With projected wins in seven out of 11 primary states as of 8:26 p.m. PST, Democratic presidential candidate Hillary Clinton's is fulfilling predictions to sweep through the South. The sizeable gap in turnout between Black voters and young voters (aged 18 to 29) shown in early exit polls could explain why Vermont Sen. Bernie Sanders came up short.


This chart sums up the challenge Sanders faced on Super Tuesday.


It's simple. Black voters support Clinton, and, in many cases, they showed up for her in huge numbers; the one demographic that really loves Sanders — young voters — didn't.

"Two reasons these two diverging (and overlapping) demographic groups generally add up to an edge for Clinton: (1) In many states there are more black Democratic voters than young ones, and (2) she’s winning among black voters by bigger margins than Sanders’s margin among young voters," FiveThirtyEight reports.

How Hillary Clinton fared on Super Tuesday.

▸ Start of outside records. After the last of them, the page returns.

Lemma i64c_exact z w : (w = z ∧ fits_i64 z) ↔ i64c z = Some w.
Proof.
  unfold i64c, fits_i64. destruct (Z.leb_spec (- 2 ^ 63) z), (Z.ltb_spec z (2 ^ 63)); cbn [andb];
    split; try (intros [??]; lia); try (intros [= ->]; lia); try done.
  by intros [-> _].
Qed.

Lemma ok_or_exact z why w : ok_or (i64c z) (Runtime why) = Ok w ↔ w = z ∧ fits_i64 z.
Proof. rewrite i64c_exact. destruct (i64c z); cbn; naive_solver. Qed.

Lemma truth_eqb v w : truth (v =? w)%Z = truth (bool_decide (v = w)).
Proof. f_equal. apply eq_true_iff_eq. by rewrite Z.eqb_eq, bool_decide_eq_true. Qed.

Lemma truth_neqb v w : truth (negb (v =? w)%Z) = truth (bool_decide (v ≠ w)).
Proof. f_equal. apply eq_true_iff_eq. by rewrite negb_true_iff, Z.eqb_neq, bool_decide_eq_true. Qed.

Lemma truth_ltb v w : truth (v <? w)%Z = truth (bool_decide (v < w)%Z).
Proof. f_equal. apply eq_true_iff_eq. by rewrite Z.ltb_lt, bool_decide_eq_true. Qed.

Lemma truth_leb v w : truth (v <=? w)%Z = truth (bool_decide (v <= w)%Z).
Proof. f_equal. apply eq_true_iff_eq. by rewrite Z.leb_le, bool_decide_eq_true. Qed.

(** [apply] computes the strict operators. *)
Lemma apply_exact op a b w : strict op a b w ↔ apply op a b = Ok w.
Proof.
  destruct op; cbn [apply]; rewrite ?ok_or_exact;
    try (split; [inversion 1; subst; auto|intros [-> ?]; by constructor]).
  - destruct (Z.eqb_spec b 0) as [->|Hb]; [split; [by inversion 1|done]|]. rewrite ok_or_exact.
    split; [inversion 1; subst; auto|intros [-> ?]; by constructor].
  - destruct (Z.eqb_spec b 0) as [->|Hb]; [split; [by inversion 1|done]|].
    destruct (i64c (Z.quot a b)) as [q|] eqn:E; cbn.
    + apply i64c_exact in E as [_ E]. split; [by inversion 1|intros [= <-]; by constructor].
    + split; [|done]. inversion 1; subst.
      match goal with H : fits_i64 _ |- _ => pose proof (proj1 (i64c_exact _ _) (conj eq_refl H)) end. congruence.
  - rewrite truth_ltb. split; [by inversion 1|intros [= <-]; constructor].
  - rewrite truth_leb. split; [by inversion 1|intros [= <-]; constructor].
  - rewrite truth_ltb. split; [by inversion 1|intros [= <-]; constructor].
  - rewrite truth_leb. split; [by inversion 1|intros [= <-]; constructor].
  - rewrite truth_eqb. split; [by inversion 1|intros [= <-]; constructor].
  - rewrite truth_neqb. split; [by inversion 1|intros [= <-]; constructor].
  - split; [by inversion 1|done].
  - split; [by inversion 1|done].
Qed.

(** A run that ends with a result. *)
Lemma meets_done {A} pre ρ d n f (R : frame → string → Cost → A → Prop) ρ1 o1 b a :
  b = true → length ρ1 = length ρ → defined pre + defined ρ1 ≤ MAX_LOCALS →
  (∀ ρ' o' k a', R ρ' o' k a' ↔ ρ' = ρ1 ∧ o' = o1 ∧ k = needs b ∧ a' = a) →
  meets pre ρ d n f R (Some (Ok a, mach pre ρ1 d n o1 f)).
Proof.
  intros -> Hl Hd E. exists (Ok a), (mach pre ρ1 d n o1 f). split; [done|]. exists ρ1, o1, free. cbn.
  rewrite N.sub_0_r. split_and!; try done; [lia|by apply E|]. intros ρ'' o' k' a' H%E. done.
Qed.

(** ** The interpreter *)

Section Exact.
Context (functions : gmap string Function).

Definition eval_exact (eval : Expr → nat → M Z) (n : nat) : Prop := ∀ pre ρ e d o f,
  expr_scoped (length ρ) e → defined pre + defined ρ ≤ MAX_LOCALS →
  meets pre ρ d n f (λ ρ' o' k v, ρ' = ρ ∧ evals functions (place pre d n) ρ e o o' k v)
    (eval e (length pre) (mach pre ρ d n o f)).

Definition block_exact (block : list Stmt → nat → M (option Z)) (n : nat) : Prop := ∀ pre ρ ss d o f,
  stmts_scoped (length ρ) ss → defined pre + defined ρ ≤ MAX_LOCALS →
  meets pre ρ d n f (block_runs functions (place pre d n) ρ ss o) (block ss (length pre) (mach pre ρ d n o f)).

Section Level.
Context (eval : Expr → nat → M Z) (block : list Stmt → nat → M (option Z)) (n : nat).
Hypothesis Heval : eval_exact eval n.
Hypothesis Hblock : block_exact block n.
Hypothesis Hscoped : map_Forall (λ _, function_scoped) functions.

Abbreviation at_ pre d := (place pre d n).

(** An expression, and then the rest. *)
Lemma meets_expr_le {B} pre ρ e d o f (g : Z → M B) R2 R :
  expr_scoped (length ρ) e → defined pre + defined ρ ≤ MAX_LOCALS →
  (∀ o' f' v, (f' <= f)%N → meets pre ρ d n f' (R2 o' v) (g v (mach pre ρ d n o' f'))) →
  (∀ ρ' o' k b, R ρ' o' k b ↔
     ∃ o1 k1 v k2, evals functions (at_ pre d) ρ e o o1 k1 v ∧ R2 o1 v ρ' o' k2 b ∧ k = k1 ⊕ k2) →
  meets pre ρ d n f R (mthen (eval e (length pre)) g (mach pre ρ d n o f)).
Proof.
  intros He Hd Hg HR. eapply meets_iff.
  - eapply (meets_bind _ _ _ _ _ _ (λ ρ1 o1 v ρ' o' k b, ρ1 = ρ ∧ R2 o1 v ρ' o' k b)); [by apply Heval|].
    intros ρ1 o1 k v [-> _] _ _ _. eapply meets_iff; [apply Hg; lia|]. naive_solver.
  - intros ρ' o' k b. rewrite HR. unfold andthen. split.
    + intros (o1 & k1 & v & k2 & H1 & H2 & ->). by exists ρ, o1, k1, v, k2.
    + intros (ρ1 & o1 & k1 & v & k2 & [-> H1] & [_ H2] & ->). by exists o1, k1, v, k2.
Qed.

Lemma meets_expr {B} pre ρ e d o f (g : Z → M B) R2 R :
  expr_scoped (length ρ) e → defined pre + defined ρ ≤ MAX_LOCALS →
  (∀ o' f' v, meets pre ρ d n f' (R2 o' v) (g v (mach pre ρ d n o' f'))) →
  (∀ ρ' o' k b, R ρ' o' k b ↔
     ∃ o1 k1 v k2, evals functions (at_ pre d) ρ e o o1 k1 v ∧ R2 o1 v ρ' o' k2 b ∧ k = k1 ⊕ k2) →
  meets pre ρ d n f R (mthen (eval e (length pre)) g (mach pre ρ d n o f)).
Proof. eauto using meets_expr_le. Qed.

(** Relates a rule of the semantics with the steps of the interpreter: by
    inversion one way, by the rule the other way. *)
Ltac unpack := repeat match goal with
  | H : ∃ _, _ |- _ => destruct H
  | H : _ ∧ _ |- _ => destruct H
  | H : _ ∨ _ |- _ => destruct H
  end; subst.

Ltac by_inversion := match goal with
  | H : node_evals _ _ _ _ _ _ _ _ |- _ => inversion H; subst; clear H
  | H : args_eval _ _ _ _ _ _ _ _ |- _ => inversion H; subst; clear H
  | H : stmt_runs _ _ _ _ _ _ _ _ _ |- _ => inversion H; subst; clear H
  end;
  try done; try (match goal with H : strict _ _ _ _ |- _ => by inversion H end);
  eauto 20 using both_free, eq_sym.

Ltac by_rule :=
  unfold stays; intros; split;
  [ intros; unpack; by_inversion
  | intros; unpack; rewrite ?both_free, ?free_both; split_and?; try done; econstructor; by eauto ].

(** The runs of a node. *)
Definition node_is (pre ρ : frame) (d : nat) (kind : ExprKind) (o : string) : frame → string → Cost → Z → Prop :=
  λ ρ' o' k v, ρ' = ρ ∧ node_evals functions (at_ pre d) ρ kind o o' k v.

Section Node.
Context (pre ρ : frame) (d : nat) (o : string) (f : N).
Hypothesis Hd : defined pre + defined ρ ≤ MAX_LOCALS.

Lemma node_neg_exact e : expr_scoped (length ρ) e →
  meets pre ρ d n f (node_is pre ρ d (KNeg e) o)
    (mthen (eval e (length pre)) (λ v, or_trap (i64c (- v)) (Runtime "integer overflow")) (mach pre ρ d n o f)).
Proof.
  intros He. eapply (meets_expr _ _ _ _ _ _ _ (λ o1 v, stays ρ o1 (λ w, w = (- v)%Z ∧ fits_i64 (- v)))); [done|done| |].
  - intros. apply meets_or_trap; [done|]. intros. apply i64c_exact.
  - unfold node_is. by_rule.
Qed.

Lemma node_not_exact e : expr_scoped (length ρ) e →
  meets pre ρ d n f (node_is pre ρ d (KNot e) o)
    (mthen (eval e (length pre)) (λ v, mok (truth (v =? 0)%Z)) (mach pre ρ d n o f)).
Proof.
  intros He. eapply (meets_expr _ _ _ _ _ _ _ (λ o1 v, stays ρ o1 (λ w, w = truth (bool_decide (v = 0%Z))))); [done|done| |].
  - intros. rewrite truth_eqb. by apply meets_stay.
  - unfold node_is. by_rule.
Qed.

(** The second operand of [&&] and [||]. *)
Definition truth_of (r : Expr) (o1 : string) : frame → string → Cost → Z → Prop := λ ρ' o' k v,
  ρ' = ρ ∧ ∃ b, evals functions (at_ pre d) ρ r o1 o' k b ∧ v = truth (bool_decide (b ≠ 0%Z)).

Lemma truth_of_exact r o1 f1 : expr_scoped (length ρ) r →
  meets pre ρ d n f1 (truth_of r o1)
    (mthen (eval r (length pre)) (λ b, mok (truth (negb (b =? 0)%Z))) (mach pre ρ d n o1 f1)).
Proof.
  intros Hr. eapply (meets_expr _ _ _ _ _ _ _ (λ o2 v, stays ρ o2 (λ w, w = truth (bool_decide (v ≠ 0%Z))))); [done|done| |].
  - intros. rewrite truth_neqb. by apply meets_stay.
  - unfold stays, truth_of. intros ρ' o' k v. split.
    + intros (-> & b & H & ->). exists o', k, b, free. by rewrite both_free.
    + intros (o2 & k1 & b & k2 & H & (-> & -> & -> & ->) & ->). rewrite both_free. eauto.
Qed.

Lemma node_and_exact l r : expr_scoped (length ρ) l → expr_scoped (length ρ) r →
  meets pre ρ d n f (node_is pre ρ d (KBin And l r) o)
    (mthen (eval l (length pre)) (λ a, if (a =? 0)%Z then mok 0%Z
       else mthen (eval r (length pre)) (λ b, mok (truth (negb (b =? 0)%Z)))) (mach pre ρ d n o f)).
Proof.
  intros Hl Hr. eapply (meets_expr _ _ _ _ _ _ _ (λ o1 a ρ' o' k v,
    (a = 0%Z ∧ stays ρ o1 (λ w, w = 0%Z) ρ' o' k v) ∨ (a ≠ 0%Z ∧ truth_of r o1 ρ' o' k v))); [done|done| |].
  - intros o1 f1 a. destruct (Z.eqb_spec a 0) as [->|Ha].
    + eapply meets_iff; [by apply meets_stay|]. naive_solver.
    + eapply meets_iff; [by apply truth_of_exact|]. naive_solver.
  - unfold node_is, truth_of. by_rule.
Qed.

Ahead of the electoral events, all polls seemed to indicate that Clinton would beat out Sanders in the majority of primary states that cast votes on Tuesday. Sanders has won three states so far — Vermont, Colorado, Minnesota, and Oklahoma — while Clinton has taken Georgia, Virginia, Alabama, Tennessee, Arkansas, and Texas by wide margins. She also edged out a close race in Massachusetts. (Updated: 8:26 p.m. PST) 


After handily winning the South Carolina Democratic primary earlier this month, Clinton's performance on Super Tuesday has led many analysts to conclude that the candidate was well on the path to securing the Democratic nomination.